Users who download the app are able to send out broad invitations to their collection of friends, alerting them they’ll be at a location at a specific time. Whoever can join is welcome. But users can narrow down events to a smaller group and can communicate just with those parents that are invited. Members are able to see all their future and past events on one continuous timeline, which helps parents remember where they’re going and who they’re meeting. When users are not meeting up, they can share information, tips and recommendations on nearby locations. Places are listed with two tabs for being kid-friendly and having bathrooms.

“Parents respond to this with hunger because this is such a huge pain point,” said Tucker, a former movie producer. “You spend so much time coordinating your children’s schedule and when you can cut out emails, phone calls and search, you free up so much time.”
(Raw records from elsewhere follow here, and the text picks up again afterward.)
(** * Monte Carlo tree search player of agent.h

    A shallow embedding of the three player classes of [agent.h]
    ([agent], [random_player], [MCTS_player]) and of the search routines of
    [MCTS_player]: [selection], [expansion], [oneSim], [backPropagation] and
    [Simulation].  The accessors of [agent] and the class [player], which
    forwards to one of the two players, follow in a part of their own.

    The search tree of the source is a graph of heap-allocated [Node]s that
    point at each other ([parent], [child]); it is modelled as an arena
    ([list Node]) addressed by index, so that the in-place updates of
    [backPropagation] and [expansion] and the aliasing between a node and the
    entry of its parent's [child] vector are kept.

    [board.h] and [action.h] are not part of the sources at hand, and neither
    are the C++ library's random engine and floating-point unit.  They enter
    the development as interfaces ([Board], [Rng], [FloatArith]).

    Recursion that the source leaves unbounded ([selection],
    [backPropagation], the loop of [oneSim]) takes [fuel]; [None] is a run
    that dereferences a null or dangling pointer, or that [fuel] cut short.
    Two results are reported besides those of the source, for the statements
    to speak of: the visit counts that [selection] and the final loop of
    [Simulation] divide by, and the actions a rollout applies. *)

From Stdlib Require Import Ascii String ZArith QArith Qround Permutation Lia.
From stdpp Require Import base tactics option list gmap strings.

Local Open Scope Z_scope.

(** ** Pieces, placements and actions *)

(** [board::piece_type], as far as [agent.h] names its members. *)
Inductive piece_type := empty | black | white.

#[global] Instance piece_type_eq_dec : EqDecision piece_type.
Proof. solve_decision. Defined.

(** [action::place(i, who)]: a stone of colour [color] on cell [position]. *)
Record place := mkPlace { position : nat; color : piece_type }.

#[global] Instance place_eq_dec : EqDecision place.
Proof. solve_decision. Defined.

(** An [action] is a placement or the default-constructed [action()], the
    no-op that [random_player::take_action] returns when nothing is legal. *)
Definition action := option place.

(** ** Interfaces for what [agent.h] includes *)

(** The board.  [place_apply m b] is [move.apply(after)]: [Some after'] when
    the call returns [board::legal] and leaves [after'] in the board it was
    given, [None] for every other return value (the board is then dropped by
    each caller in [agent.h]). *)
Class Board := {
  board : Type;
  size_x : nat;
  size_y : nat;
  place_apply : place -> board -> option board
}.

(** [std::default_random_engine] and [std::shuffle] on the placement vector.
    [seed_engine v] is the engine after [engine.seed(int(meta["seed"]))] for
    the configured text [v]; it is [None] when the conversion throws. *)
Class Rng := {
  Engine : Type;
  default_engine : Engine;
  seed_engine : string -> option Engine;
  shuffle : list place -> Engine -> list place * Engine
}.
(** * grid1q: plane-wave Hamiltonian, truncated Fourier transforms and
      plane-wave functions

    A shallow embedding of the three numerical modules of the package

    - [grid1q/operators/plane_wave.py]      (module [Operators]),
    - [grid1q/utils/fourier_methods/fourier.py] (module [Fourier]),
    - [grid1q/wavefunctions/plane_wave.py]  (module [Wavefunctions]),

    together with the properties their specification states.

    Numeric conventions of the embedding.

    - A finite [float64] is a real number of [R]; a [complex128] with finite
      parts is a pair of reals ([C]).  Rounding and overflow of floating
      point arithmetic are not represented: arithmetic on finite values is
      exact.  The one way the code can leave the finite values, a NumPy
      division by zero, is represented: it yields [NonFinite] (an [inf] or
      a [nan], with NumPy's run-time warning), and [NonFinite] is absorbed
      by every later operation.  What depends on the range of [float64]
      is not: a value too small or too large for a [float64], and
      Python's [OverflowError] for a float power out of range
      ([hbar ** 2] in [kenetic]); statements about [kenetic] that need it
      to return say so.
    - An [int32] array element is an integer of [Z]; NumPy's integer array
      arithmetic wraps around modulo [2^32] ([wrap32]).
    - Python [int]s ([range] indices, [len]) are unbounded.
    - A Python exception is a value [Raise e] of the [result] type. *)

From Stdlib Require Import Reals Lra Lia ZArith List Bool Arith.
Import ListNotations.

Open Scope R_scope.

(** ** Python exceptions *)

Inductive exn : Type :=
| ValueError
| ZeroDivisionError
| IndexError
| StopIteration
| KeyError.

Inductive result (A : Type) : Type :=
| Ok (a : A)
| Raise (e : exn).

Arguments Ok {A} a.
Arguments Raise {A} e.

Definition bind {A B : Type} (m : result A) (f : A -> result B) : result B :=
  match m with
  | Ok a => f a
  | Raise e => Raise e
  end.

Notation "x <- m ;; k" := (bind m (fun x => k))
  (at level 61, m at next level, right associativity).

Definition result_map {A B : Type} (f : A -> B) (m : result A) : result B :=
  match m with
  | Ok a => Ok (f a)
  | Raise e => Raise e
  end.

(** A list comprehension whose body may raise: the first exception, in
    iteration order, leaves the comprehension. *)
Fixpoint mapM {A B : Type} (f : A -> result B) (l : list A) : result (list B) :=
  match l with
  | [] => Ok []
  | a :: l' => b <- f a ;; bs <- mapM f l' ;; Ok (b :: bs)
  end.

(** A [for] loop over [l] threading the state [s]; the body may raise. *)
Fixpoint foldM {A S : Type} (body : S -> A -> result S) (l : list A) (s : S)
  : result S :=
  match l with
  | [] => Ok s
  | a :: l' => s' <- body s a ;; foldM body l' s'
  end.

(** ** Complex numbers *)

Record C : Type := mkC { Re : R; Im : R }.

Definition C0 : C := mkC 0 0.
Definition C1 : C := mkC 1 0.
(** Python's [1j]. *)
Definition Ci : C := mkC 0 1.

Definition RtoC (x : R) : C := mkC x 0.
Definition Cadd (a b : C) : C := mkC (Re a + Re b) (Im a + Im b).
Definition Copp (a : C) : C := mkC (- Re a) (- Im a).
Definition Cmul (a b : C) : C :=
  mkC (Re a * Re b - Im a * Im b) (Re a * Im b + Im a * Re b).
Definition Cconj (a : C) : C := mkC (Re a) (- Im a).
(** [z / x] for a complex [z] and a non-zero real [x]. *)
Definition Cdiv_real (a : C) (x : R) : C := mkC (Re a / x) (Im a / x).
(** [np.exp] on a complex argument. *)
Definition Cexp (a : C) : C :=
  mkC (exp (Re a) * cos (Im a)) (exp (Re a) * sin (Im a)).
(** Squared modulus. *)
Definition Cnorm2 (a : C) : R := Re a * Re a + Im a * Im a.

(** ** Floating point values that may have left the finite range *)

Inductive ieee (A : Type) : Type :=
| Finite (a : A)
| NonFinite.

Arguments Finite {A} a.
Arguments NonFinite {A}.

Definition ieee_map {A B : Type} (f : A -> B) (x : ieee A) : ieee B :=
  match x with
  | Finite a => Finite (f a)
  | NonFinite => NonFinite
  end.

Definition ieee_map2 {A B D : Type} (f : A -> B -> D) (x : ieee A) (y : ieee B)
  : ieee D :=
  match x, y with
  | Finite a, Finite b => Finite (f a b)
  | _, _ => NonFinite
  end.

(** NumPy's float division: a zero divisor gives [inf] or [nan] and a
    warning, not an exception. *)
Definition np_fdiv (x y : R) : ieee R :=
  if Req_dec_T y 0 then NonFinite else Finite (x / y).

(** A [complex128] divided by a [float64], likewise. *)
Definition np_cdiv (z : C) (y : R) : ieee C :=
  if Req_dec_T y 0 then NonFinite else Finite (Cdiv_real z y).

(** ** 32-bit integers *)

Definition wrap32 (z : Z) : Z := ((z + 2 ^ 31) mod 2 ^ 32 - 2 ^ 31)%Z.

Definition int32_range (z : Z) : Prop := (- 2 ^ 31 <= z < 2 ^ 31)%Z.

(** ** Lists used as arrays *)

(** [l[i] = v] on a one-dimensional array. *)
Fixpoint list_set {A : Type} (i : nat) (v : A) (l : list A) : result (list A) :=
  match l, i with
  | [], _ => Raise IndexError
  | _ :: l', O => Ok (v :: l')
  | x :: l', S i' => r <- list_set i' v l' ;; Ok (x :: r)
  end.

(** [l[i]] for [0 <= i]. *)
Definition list_get {A : Type} (i : nat) (l : list A) : result A :=
  match nth_error l i with
  | Some a => Ok a
  | None => Raise IndexError
  end.

(** [np.zeros(n)] and [np.zeros((n, m))]. *)
Definition np_zeros {A : Type} (zero : A) (n : nat) : list A := repeat zero n.
Definition np_zeros2 {A : Type} (zero : A) (n m : nat) : list (list A) :=
  repeat (repeat zero m) n.

(** [list(enumerate(l))]. *)
Definition enumerate {A : Type} (l : list A) : list (nat * A) :=
  combine (seq 0 (length l)) l.

(** * [grid1q/operators/plane_wave.py] *)

Module Operators.

(** A k-point is a row of an [int32] array, a nucleus position a row of a
    [float64] array. *)
Definition kpoint : Type := list Z.
Definition position : Type := list R.

(** [np.dot(a, b)] for one-dimensional [int32] arrays of one length: the
    result is an [int32], the sum of the products reduced modulo [2^32]. *)
Definition np_dot_int32 (a b : list Z) : result Z :=
  if Nat.eqb (length a) (length b)
  then Ok (wrap32 (fold_left (fun acc p => (acc + fst p * snd p)%Z)
                             (combine a b) 0%Z))
  else Raise ValueError.

(** [x ** 2] on an [np.int32] scalar: the Python [2] adapts to [int32], and
    the square is reduced modulo [2^32]. *)
Definition int32_sq (x : Z) : Z := wrap32 (x * x).

(** [np.diag(v)] for a one-dimensional [v]. *)
Definition np_diag (v : list (ieee R)) : list (list (ieee R)) :=
  map (fun i =>
         map (fun j => if Nat.eqb i j then nth i v (Finite 0) else Finite 0)
             (seq 0 (length v)))
      (seq 0 (length v)).

(** One entry of the list comprehension of [kenetic]. *)
Definition kenetic_entry (hbar m : R) (k : kpoint) : result (ieee R) :=
  d <- np_dot_int32 k k ;;
  Ok (np_fdiv (hbar ^ 2 * IZR (int32_sq d)) (2 * m)).

Definition kenetic (k_points : list kpoint) (hbar m : R)
  : result (list (list (ieee R))) :=
  v <- mapM (kenetic_entry hbar m) k_points ;;
  Ok (np_diag v).

(** [a - b] on two rows of one [int32] array: the entries wrap around.
    Rows of different lengths do not arise from an array; they are refused
    here. *)
Definition np_sub_int32 (a b : list Z) : result (list Z) :=
  if Nat.eqb (length a) (length b)
  then Ok (map (fun p => wrap32 (fst p - snd p)) (combine a b))
  else Raise ValueError.

(** [np.array_equal(a, b)]. *)
Definition np_array_equal (a b : list Z) : bool :=
  Nat.eqb (length a) (length b)
  && forallb (fun p => Z.eqb (fst p) (snd p)) (combine a b).

(** [np.linalg.norm(d)] of an integer vector: the entries are converted to
    [float64] first. *)
Definition np_linalg_norm (d : list Z) : R :=
  sqrt (fold_left (fun acc x => acc + IZR x * IZR x) d 0).

(** [np.dot(d, r)] of an [int32] vector with a [float64] vector. *)
Definition np_dot_mixed (d : list Z) (r : list R) : result R :=
  if Nat.eqb (length d) (length r)
  then Ok (fold_left (fun acc p => acc + IZR (fst p) * snd p) (combine d r) 0)
  else Raise ValueError.

(** The body of the loop over the nuclei: [mat_element] before, the
    nucleus [r], [mat_element] after. *)
Definition elec_nuc_step (k_bra k_ket : kpoint) (cell_area : R)
  (mat_element : ieee C) (r : position) : result (ieee C) :=
  if np_array_equal k_bra k_ket
  then Ok (Finite C0)
  else
    d <- np_sub_int32 k_bra k_ket ;;
    let coulomb := np_fdiv (4 * PI) (cell_area * np_linalg_norm d ^ 2) in
    d' <- np_sub_int32 k_bra k_ket ;;
    phase <- np_dot_mixed d' r ;;
    let term :=
      ieee_map (fun c => Cmul (RtoC c) (Cexp (Cmul (Copp Ci) (RtoC phase))))
               coulomb in
    Ok (ieee_map2 Cadd mat_element term).

Definition elec_nuc_args : Type :=
  (nat * nat * kpoint * kpoint * list position * R)%type.

Definition elec_nuc_potential_element (args : elec_nuc_args)
  : result (nat * nat * ieee C) :=
  let '(i, j, k_bra, k_ket, r_pos, cell_area) := args in
  mat_element <- foldM (elec_nuc_step k_bra k_ket cell_area) r_pos (Finite C0) ;;
  Ok (i, j, mat_element).

(** [mat[i, j] = v]. *)
Definition mat_set {A : Type} (mat : list (list A)) (i j : nat) (v : A)
  : result (list (list A)) :=
  row <- list_get i mat ;;
  row' <- list_set j v row ;;
  list_set i row' mat.

(** [mat[i, j]]. *)
Definition mat_get {A : Type} (mat : list (list A)) (i j : nat) : result A :=
  row <- list_get i mat ;; list_get j row.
RedRover also features local events through a partnership TimeOut, which can serve as potential meet-up events for parents. And it includes an emergency button that allows parents to send their location to up to five people.

Altogether, it’s a simple idea but one that might resonate with parents and caregivers. And it shows that even with the dominance of Facebook, one social network doesn’t fit all. As my colleague David Card pointed out, it makes sense for users to group themselves in several social networks as they do in real life. And he said Facebook’s efforts at specialization are still immature enough to open the door for smaller networks. And as Om talked about recently, communications are evolving toward more interactions, which allow users to share their location, information and communicate synchronously. It helps explain the growing popularity of group messaging apps like Beluga, GroupMe and others, which like RedRover, are more about sharing among a smaller group of people.

RedRover’s focus on being a more private network of parents will limit its growth potential. But it could also yield decent revenue opportunities by offering ads that are focused on parents. Tucker, however, said the business is still being worked out.

The New York-based start-up is funded by Stillwater LLC, which led a Series A round in July 2010. The story behind Tucker is also interesting. This is the first start-up for Tucker, the producer of The Station Agent and other movies. She fell into the New York entrepreneur scene after she considered making a romantic comedy about media consolidation and its effect on the Internet. In the course of her research, she became friends with Columbia professor and new FTC advisor Tim Wu and Foursquare founder Dennis Crowley. She later came up with the idea of a more private network that catered to people like her, a mother of two small children.

“A lot of moms use apps to keep their kids busy but they’re not using it in this way,” she said of Red Rover. “This is an underserved market.”